We're fit and in our early 30's. I've done some backpacking in my college days, while this will be my wife's 1st time. We have all the necessary gear and  are looking for something to ease into, with about 5-6 miles per day.   Preferably a round-trip with only 1 car.
thank you,
Jordan


----------



## JimG. (Jul 12, 2011)

brooklynjordan said:


> Hello -
> Any recommendations for a 2-night backpacking trip in the Catskills for myself and my wife and our 10 lb. cockapoo dog?
> We're fit and in our early 30's. I've done some backpacking in my college days, while this will be my wife's 1st time. We have all the necessary gear and  are looking for something to ease into, with about 5-6 miles per day.   Preferably a round-trip with only 1 car.
> thank you,
> Jordan



Not sure how the state campgrounds are regarding dogs, but Woodland Valley campsite might be your best bet. Good camping along a mountain creek and there are a ton of trails that begin/terminate/junction right there. Some of my favorite hikes in the Cats run through there. Not too rustic, there are facilities like showers.

There are strict rules regarding the local black bear population.


----------



## catskills (Jul 15, 2011)

*Of high importance to your dogs safety.*  In the Catskills, especially the higher elevations, watch our for porcupines at night. I recommend do not take your dog off the leash after 7:00pm.  Each campsite is different.  You will know by 11:00pm if you have a  porcupine problem or not near your campsite. You don't want your dog to get a face full of quills and then have a frantic drive to the vet.  

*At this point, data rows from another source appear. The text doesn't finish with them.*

Lemma interpolation_start_sound valid :
  forall s lx,
    in_string s = true \/ in_indented_string s = true ->
    match interpolation_start valid s lx with
    | Return r s' lx' => effect valid s r s' (result_symbol lx')
    | Continue s' _ => s' = s
    end.
Proof.
  intros s lx Hmode. unfold interpolation_start.
  stage_cases; try reflexivity; split_andb; simpl.
  now apply eff_interpolation_start.
Qed.

Lemma inside_string_sound valid : stage_sound valid (inside_string valid).
Proof.
  intros s lx. unfold inside_string.
  destruct (in_string s) eqn:Hin; [| reflexivity].
  unfold seq, string_end.
  destruct (valid STRING_END && (lookahead lx =? 34)) eqn:Hend.
  { split_andb. simpl. now apply eff_string_end. }
  pose proof (interpolation_start_sound valid s lx (or_introl Hin)) as Hi.
  destruct (interpolation_start valid s lx) as [r s1 lx1 | s1 lx1];
    [exact Hi | subst s1].
  unfold escape_sequence, string_content.
  stage_cases; try reflexivity; simpl;
    (now apply eff_escape_sequence) || (now apply eff_string_content).
Qed.

Lemma inside_indented_string_sound valid :
  stage_sound valid (inside_indented_string valid).
Proof.
  intros s lx. unfold inside_indented_string.
  destruct (in_indented_string s) eqn:Hin; [| reflexivity].
  unfold seq, indented_string_end.
  destruct (valid INDENTED_STRING_END && (lookahead lx =? 39)) eqn:Hend.
  - split_andb.
    destruct (lookahead (advance lx) =? 39) eqn:Hq.
    { simpl. now apply eff_indented_string_end. }
    pose proof (interpolation_start_sound valid s (advance lx)
                  (or_intror Hin)) as Hi.
    destruct (interpolation_start valid s (advance lx))
      as [r s1 lx1 | s1 lx1]; [exact Hi | subst s1].
    unfold indented_string_content.
    stage_cases; try reflexivity; simpl.
    now apply eff_indented_string_content.
  - pose proof (interpolation_start_sound valid s lx (or_intror Hin)) as Hi.
    destruct (interpolation_start valid s lx) as [r s1 lx1 | s1 lx1];
      [exact Hi | subst s1].
    unfold indented_string_content.
    stage_cases; try reflexivity; simpl.
    now apply eff_indented_string_content.
Qed.

Lemma interpolation_end_sound valid :
  stage_sound valid (interpolation_end valid).
Proof.
  intros s lx. unfold interpolation_end.
  stage_cases; split_andb; simpl in *;
    try match goal with H : (0 <? _) = true |- _ => apply Z.ltb_lt in H end;
    try match goal with H : (_ =? 0) = true |- _ => apply Z.eqb_eq in H end;
    try match goal with H : (_ =? 0) = false |- _ => apply Z.eqb_neq in H end.
  - now apply eff_brace_open.
  - now apply eff_interpolation_end.
  - now apply eff_brace_close.
  - apply eff_none.
  - apply eff_none.
Qed.

Lemma scan_body_sound valid : stage_sound valid (scan_body valid).
Proof.
  unfold scan_body.
  repeat apply seq_sound;
    auto using skip_whitespace_sound, handle_comment_sound,
      handle_string_entry_sound, inside_string_sound,
      inside_indented_string_sound, interpolation_end_sound.
Qed.

Lemma scan_effect (s : Scanner) (lx : TSLexer) (valid : valid_symbols)
    (r : bool) (s' : Scanner) (lx' : TSLexer) :
  scan s lx valid = (r, s', lx') ->
  effect valid s r s' (result_symbol lx').
Proof.
  unfold tree_sitter_nix_external_scanner_scan. intros H.
  pose proof (scan_body_sound valid s lx) as Hs.
  destruct (scan_body valid s lx) as [r1 s1 lx1 | s1 lx1];
    inversion H; subst.
  - exact Hs.
  - apply eff_none.
Qed.

(** ** Facts about the character source *)

Lemma lookahead_in_range (lx : TSLexer) :
  lookahead lx <> 0 -> (position lx < length (input lx))%nat.
Proof.
  unfold lookahead. intros H.
  destruct (Nat.lt_ge_cases (position lx) (length (input lx))) as [Hlt | Hge];
    [exact Hlt |].
  exfalso. apply H. now apply nth_overflow.
Qed.

Lemma advance_position (lx : TSLexer) :
  lookahead lx <> 0 -> position (advance lx) = S (position lx).
Proof.
  intros H. apply lookahead_in_range in H.
  unfold advance, lexer_advance.
  apply Nat.ltb_lt in H. now rewrite H.
Qed.

Lemma advance_input (lx : TSLexer) : input (advance lx) = input lx.
Proof. unfold advance, lexer_advance. now destruct (_ <? _)%nat. Qed.

Lemma advance_token_start (lx : TSLexer) :
  token_start (advance lx) = token_start lx.
Proof. unfold advance, lexer_advance. now destruct (_ <? _)%nat. Qed.

Lemma advance_token_end (lx : TSLexer) :
  token_end (advance lx) = token_end lx.
Proof. unfold advance, lexer_advance. now destruct (_ <? _)%nat. Qed.

Lemma advance_result_symbol (lx : TSLexer) :
  result_symbol (advance lx) = result_symbol lx.
Proof. unfold advance, lexer_advance. now destruct (_ <? _)%nat. Qed.

Lemma skip_whitespace_loop_stop (fuel : nat) (lx : TSLexer) :
  is_whitespace (lookahead lx) = false -> skip_whitespace_loop fuel lx = lx.
Proof. intros H. destruct fuel; simpl; [reflexivity | now rewrite H]. Qed.

Lemma scan_comment_none (lx : TSLexer) :
  lookahead lx <> 35 -> lookahead lx <> 47 -> scan_comment lx = (false, lx).
Proof.
  intros H1 H2. unfold scan_comment.
  apply Z.eqb_neq in H1, H2. now rewrite H1, H2.
Qed.

Lemma scan_escape_sequence_none (lx : TSLexer) :
  lookahead lx <> 92 -> scan_escape_sequence lx = (false, lx).
Proof.
  intros H. unfold scan_escape_sequence.
  apply Z.eqb_neq in H. now rewrite H.
Qed.

(** ** C9 and C10: what a call hands back *)

(** C9.  Whatever the state, the input and the admissible kinds, the kind
    of a produced token is one of the admissible kinds of that call. *)
Theorem emitted_kind_is_admissible (s : Scanner) (lx : TSLexer)
    (valid : valid_symbols) (s' : Scanner) (lx' : TSLexer) :
  scan s lx valid = (true, s', lx') ->
  valid (result_symbol lx') = true.
Proof.
  intros H. apply scan_effect in H.
  inversion H; subst; assumption.
Qed.

Lemma emitted_kind_is_admissible_witness :
  only [INDENTED_STRING_START; STRING_CONTENT]
       (result_symbol
          (mkLexer (chars "''a''") 2 0 None INDENTED_STRING_START)) = true.
Proof.
  apply (emitted_kind_is_admissible
           tree_sitter_nix_external_scanner_create
           (lexer_start (chars "''a''") 0)
           (only [INDENTED_STRING_START; STRING_CONTENT])
           (mkScanner false true 0 0 0)).
  reflexivity.
Defined.

(** C10.  A call that produces no token leaves both mode flags as they
    were on entry; only the brace counter may have moved. *)
Theorem failed_scan_keeps_mode_flags (s : Scanner) (lx : TSLexer)
    (valid : valid_symbols) (s' : Scanner) (lx' : TSLexer) :
  scan s lx valid = (false, s', lx') ->
  in_string s' = in_string s /\
  in_indented_string s' = in_indented_string s.
Proof.
  intros H. apply scan_effect in H.
  inversion H; subst; simpl; split; reflexivity.
Qed.

Lemma failed_scan_keeps_mode_flags_witness :
  in_string (mkScanner true false 2 0 3) = true /\
  in_indented_string (mkScanner true false 2 0 3) = false.
Proof.
  apply (failed_scan_keeps_mode_flags
           (mkScanner true false 2 0 2)
           (lexer_start (chars "{ a = 1; }") 0)
           (only [INTERPOLATION_END])
           (mkScanner true false 2 0 3)
           (mkLexer (chars "{ a = 1; }") 1 0 None STRING_START)).
  reflexivity.
Defined.

(** ** C4: the state invariant *)

Lemma reachable_scan_run (calls : list (TSLexer * valid_symbols)) :
  forall s, reachable s -> reachable (scan_run s calls).
Proof.
  induction calls as [| [lx valid] calls IH]; intros s Hs; simpl.
  - exact Hs.
  - destruct (scan s lx valid) as [[r s'] lx'] eqn:Hscan.
    apply IH. eapply reachable_scan; eauto.
Qed.

(** C4, as stated, fails: a reachable state has [brace_depth] -1. *)
Lemma state_invariant_counterexample :
  reachable (scan_run tree_sitter_nix_external_scanner_create
               nested_interpolation_calls) /\
  brace_depth (scan_run tree_sitter_nix_external_scanner_create
                 nested_interpolation_calls) = -1 /\
  ~ state_invariant (scan_run tree_sitter_nix_external_scanner_create
                       nested_interpolation_calls).
Proof.
  split; [apply reachable_scan_run, reachable_create |].
  split; [reflexivity |].
  intros (_ & _ & Hb). vm_compute in Hb. now apply Hb.
Qed.

(** ** C2 and C8: the serialized form *)

(** C2, as stated, fails: a buffer shorter than five bytes is not read,
    and a state that was not zero is not zeroed either. *)
Lemma deserialize_short_counterexample :
  (length (@nil byte) < 5)%nat /\
  deserialize true (mkScanner true false 1 0 1) [] <>
  tree_sitter_nix_external_scanner_create.
Proof. split; [simpl; lia | discriminate]. Qed.

(** C2, amended.  Given fewer than five bytes, deserialize leaves every
    field as it was before the call; a state that was zero stays zero. *)
Theorem deserialize_short_keeps_state (char_signed : bool) (s : Scanner)
    (buffer : list byte) :
  (length buffer < 5)%nat ->
  deserialize char_signed s buffer = s /\
  deserialize char_signed tree_sitter_nix_external_scanner_create buffer =
  tree_sitter_nix_external_scanner_create.
Proof.
  intros H. unfold tree_sitter_nix_external_scanner_deserialize.
  apply Nat.leb_gt in H. now rewrite H.
Qed.

Lemma deserialize_short_keeps_state_witness :
  deserialize false (mkScanner false true 2 0 1) [x01; x00; x07] =
  mkScanner false true 2 0 1 /\
  deserialize false tree_sitter_nix_external_scanner_create [x01; x00; x07] =
  tree_sitter_nix_external_scanner_create.
Proof.
  apply (deserialize_short_keeps_state false (mkScanner false true 2 0 1)
           [x01; x00; x07]).
  simpl. lia.
Defined.

Lemma byte_of_int_of_byte (char_signed : bool) (b : byte) :
  byte_of_int (int_of_byte char_signed b) = b.
Proof. destruct char_signed, b; reflexivity. Qed.

Lemma byte_of_bool_of_byte (b : byte) :
  b = x00 \/ b = x01 -> byte_of_bool (bool_of_byte b) = b.
Proof. intros [-> | ->]; reflexivity. Qed.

Drive into Spruceton, NY  valley off route 42 to hike up to Hunter Mountain fire tower.   The trail head for Hunter Mtn fire tower is all the way at the end of the road.  Consistent grade hike no extreme steepness. About 2/3 of the way up is John Robs Lean-to with nice views and excellent clean spring water.  Not too many mosquitoes. Saturday night may be a problem here with too many other campers.  Any other night of the week you should be by yourself.  

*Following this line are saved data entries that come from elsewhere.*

(** * WebSurfer page-inspection script: a shallow embedding

    The page script [WebSurfer] (an IIFE that closes over the counter
    [nextLabel]) inspects a live document.  This development embeds the
    script's functions over an explicit model of the host document:

    - the node tree (elements, text nodes, shadow roots) is an inductive
      [Tree]; element objects are identified by a [node] number, which is
      what JavaScript's [==] on elements compares;
    - everything the host computes for an element (layout boxes, computed
      cursor, [innerText], the [disabled] flag) is a field of [Element];
    - the only state the script mutates is the attribute map of elements
      ([setAttribute("__elementId", ...)]) and the closure variable
      [nextLabel]; both live in [Page] and are threaded explicitly;
    - a JavaScript call either returns or throws: [completion];
    - the recursion of the Markdown renderer runs on a call stack of
      bounded size, given as a number of activations, and the texts of
      the errors the engine raises are given with it;
    - [JSON.parse] is a parser of JSON texts that returns the tree of
      the text;
    - the object built for one microdata item is a parameter of the
      metadata functions.

    Strings are byte strings; JavaScript's whitespace class is taken on
    its ASCII members.  Coordinates are rationals. *)

From Stdlib Require Import QArith Ascii String.
From stdpp Require Import base option list sorting strings gmap pretty.

Close Scope Q_scope.
Open Scope string_scope.
Open Scope list_scope.

(** ** JavaScript completions *)

Inductive JsError : Type :=
| TypeError (message : string)
| SyntaxError (message : string)
| ReferenceError (message : string)
| RangeError (message : string).

Definition message (e : JsError) : string :=
  match e with
  | TypeError m | SyntaxError m | ReferenceError m | RangeError m => m
  end.

Inductive completion (A : Type) : Type :=
| Normal (a : A)
| Throw (e : JsError).
Arguments Normal {A} a.
Arguments Throw {A} e.

#[global] Instance completion_ret : MRet completion := @Normal.
#[global] Instance completion_bind : MBind completion :=
  λ A B f c, match c with Normal a => f a | Throw e => Throw e end.
#[global] Instance completion_fmap : FMap completion :=
  λ A B f c, match c with Normal a => Normal (f a) | Throw e => Throw e end.

(** [try { body } catch (e) { handler(e) }] *)
Definition try_catch {A} (body : completion A) (handler : JsError → completion A)
  : completion A :=
  match body with
  | Normal a => Normal a
  | Throw e => handler e
  end.

(** ** Strings *)

Module Str.

(** ASCII members of the ECMAScript WhiteSpace and LineTerminator
    classes: TAB, LF, VT, FF, CR, SP. *)
Definition is_ws (c : ascii) : bool :=
  let n := nat_of_ascii c in
  (Nat.leb 9 n && Nat.leb n 13) || Nat.eqb n 32.

Fixpoint ltrim (s : string) : string :=
  match s with
  | String c s' => if is_ws c then ltrim s' else s
  | EmptyString => EmptyString
  end.

Definition rtrim (s : string) : string := String.rev (ltrim (String.rev s)).

(** [String.prototype.trim] *)
Definition trim (s : string) : string := rtrim (ltrim s).

Definition lower (c : ascii) : ascii :=
  let n := nat_of_ascii c in
  if Nat.leb 65 n && Nat.leb n 90 then ascii_of_nat (n + 32) else c.

(** [String.prototype.toLowerCase] *)
Fixpoint toLowerCase (s : string) : string :=
  match s with
  | String c s' => String (lower c) (toLowerCase s')
  | EmptyString => EmptyString
  end.

(** [s.split(" ")]: empty pieces are kept. *)
Fixpoint split_go (cur : string) (s : string) : list string :=
  match s with
  | EmptyString => [String.rev cur]
  | String c s' =>
      if Ascii.eqb c " " then String.rev cur :: split_go "" s'
      else split_go (String c cur) s'
  end.
Definition split_space (s : string) : list string := split_go "" s.

(** [a.join(sep)] *)
Fixpoint join (sep : string) (l : list string) : string :=
  match l with
  | [] => ""
  | [s] => s
  | s :: l' => s +:+ sep +:+ join sep l'
  end.

Definition eqb (a b : string) : bool := bool_decide (a = b).

(** [s.endsWith(t)] for a one-character [t] *)
Definition endsWith (s : string) (c : ascii) : bool :=
  match String.rev s with
  | String d _ => Ascii.eqb c d
  | EmptyString => false
  end.

End Str.

(** ** The host document *)

Definition node := nat.

Record DOMRect := {
  r_left : Q;
  r_top : Q;
  r_width : Q;
  r_height : Q
}.

(** What the host reports for one element object. *)
Record Element := {
  tagName : string;
  attributes : gmap string string;
  disabled : bool;
  offsetWidth : Z;
  offsetHeight : Z;
  clientRects : list DOMRect;          (* getClientRects() *)
  boundingClientRect : DOMRect;        (* getBoundingClientRect() *)
  cursor : string;                     (* getComputedStyle(e)["cursor"] *)
  innerText : string;
  scrollHeight : Z;
  clientHeight : Z
}.

Inductive ShadowMode := Open | Closed.

#[local] Set Warnings "-register-all".

Inductive Tree : Type :=
| Text (data : string)
| Elem (n : node) (childNodes : list Tree) (shadow : option (ShadowMode * list Tree)).

(** Induction on trees with the hypothesis available for all children. *)
Fixpoint Tree_forall_ind (P : Tree → Prop)
    (HText : ∀ data, P (Text data))
    (HElem : ∀ n kids sh, Forall P kids → P (Elem n kids sh))
    (t : Tree) : P t :=
  match t with
  | Text data => HText data
  | Elem n kids sh =>
      HElem n kids sh
        ((fix go (ts : list Tree) : Forall P ts :=
            match ts with
            | [] => List.Forall_nil P
            | t' :: ts' =>
                @List.Forall_cons _ P t' ts' (Tree_forall_ind P HText HElem t') (go ts')
            end) kids)
  end.

Record Document := {
  doc_children : list Tree;               (* children of the Document node *)
  element : node → Element;
  activeElement : option node;            (* document.activeElement *)
  elementFromPoint : Q → Q → option node; (* document.elementFromPoint *)
  css_escape : bool                       (* whether the host defines CSS.escape *)
}.

Definition hasAttribute (d : Document) (n : node) (a : string) : bool :=
  bool_decide (is_Some (attributes (element d n) !! a)).

Definition getAttribute (d : Document) (n : node) (a : string) : option string :=
  attributes (element d n) !! a.

Definition with_attribute (a v : string) (e : Element) : Element :=
  {| tagName := tagName e; attributes := <[a:=v]> (attributes e);
     disabled := disabled e; offsetWidth := offsetWidth e;
     offsetHeight := offsetHeight e; clientRects := clientRects e;
     boundingClientRect := boundingClientRect e; cursor := cursor e;
     innerText := innerText e; scrollHeight := scrollHeight e;
     clientHeight := clientHeight e |}.

Definition setAttribute (n : node) (a v : string) (d : Document) : Document :=
  {| doc_children := doc_children d;
     element := λ m, if decide (m = n) then with_attribute a v (element d m)
                     else element d m;
     activeElement := activeElement d;
     elementFromPoint := elementFromPoint d;
     css_escape := css_escape d |}.

(** *** Tree order and ancestor chains *)

(** The element and its element descendants in tree order.  Shadow trees
    are separate scopes and are not entered. *)
Fixpoint inclusive_descendants (t : Tree) : list node :=
  match t with
  | Text _ => []
  | Elem n kids _ => n :: flat_map inclusive_descendants kids
  end.

Definition scope_elements (roots : list Tree) : list node :=
  flat_map inclusive_descendants roots.

(** Shadow roots, of either mode, of the elements of a scope, in tree
    order.  A shadow root is given by its children. *)
Fixpoint shadow_roots_of (t : Tree) : list (ShadowMode * list Tree) :=
  match t with
  | Text _ => []
  | Elem _ kids sh =>
      match sh with Some s => [s] | None => [] end
      ++ flat_map shadow_roots_of kids
  end.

After camping at John Robs lean-to you can hike up to Hunter mtn fire tower and/or over to the top of the Hunter mtn ski slope.  

Another alternative is you can even cheat a little and take the hunter mtn sky ride up  with backpacks, and dog,  and then backpack 1.5 miles over to John Robbs lean-to.


----------



## legalskier (Jul 16, 2011)

Here's a website with some hiking routes;
http://www.catskillguide.com/hiking.htm

...and here is a very good book if you want to see some waterfalls:
Catskill Region Waterfall Guide by Russell Dunn
http://www.amazon.com/Catskill-Region-Waterfall-Guide-Russell/dp/1883789435


----------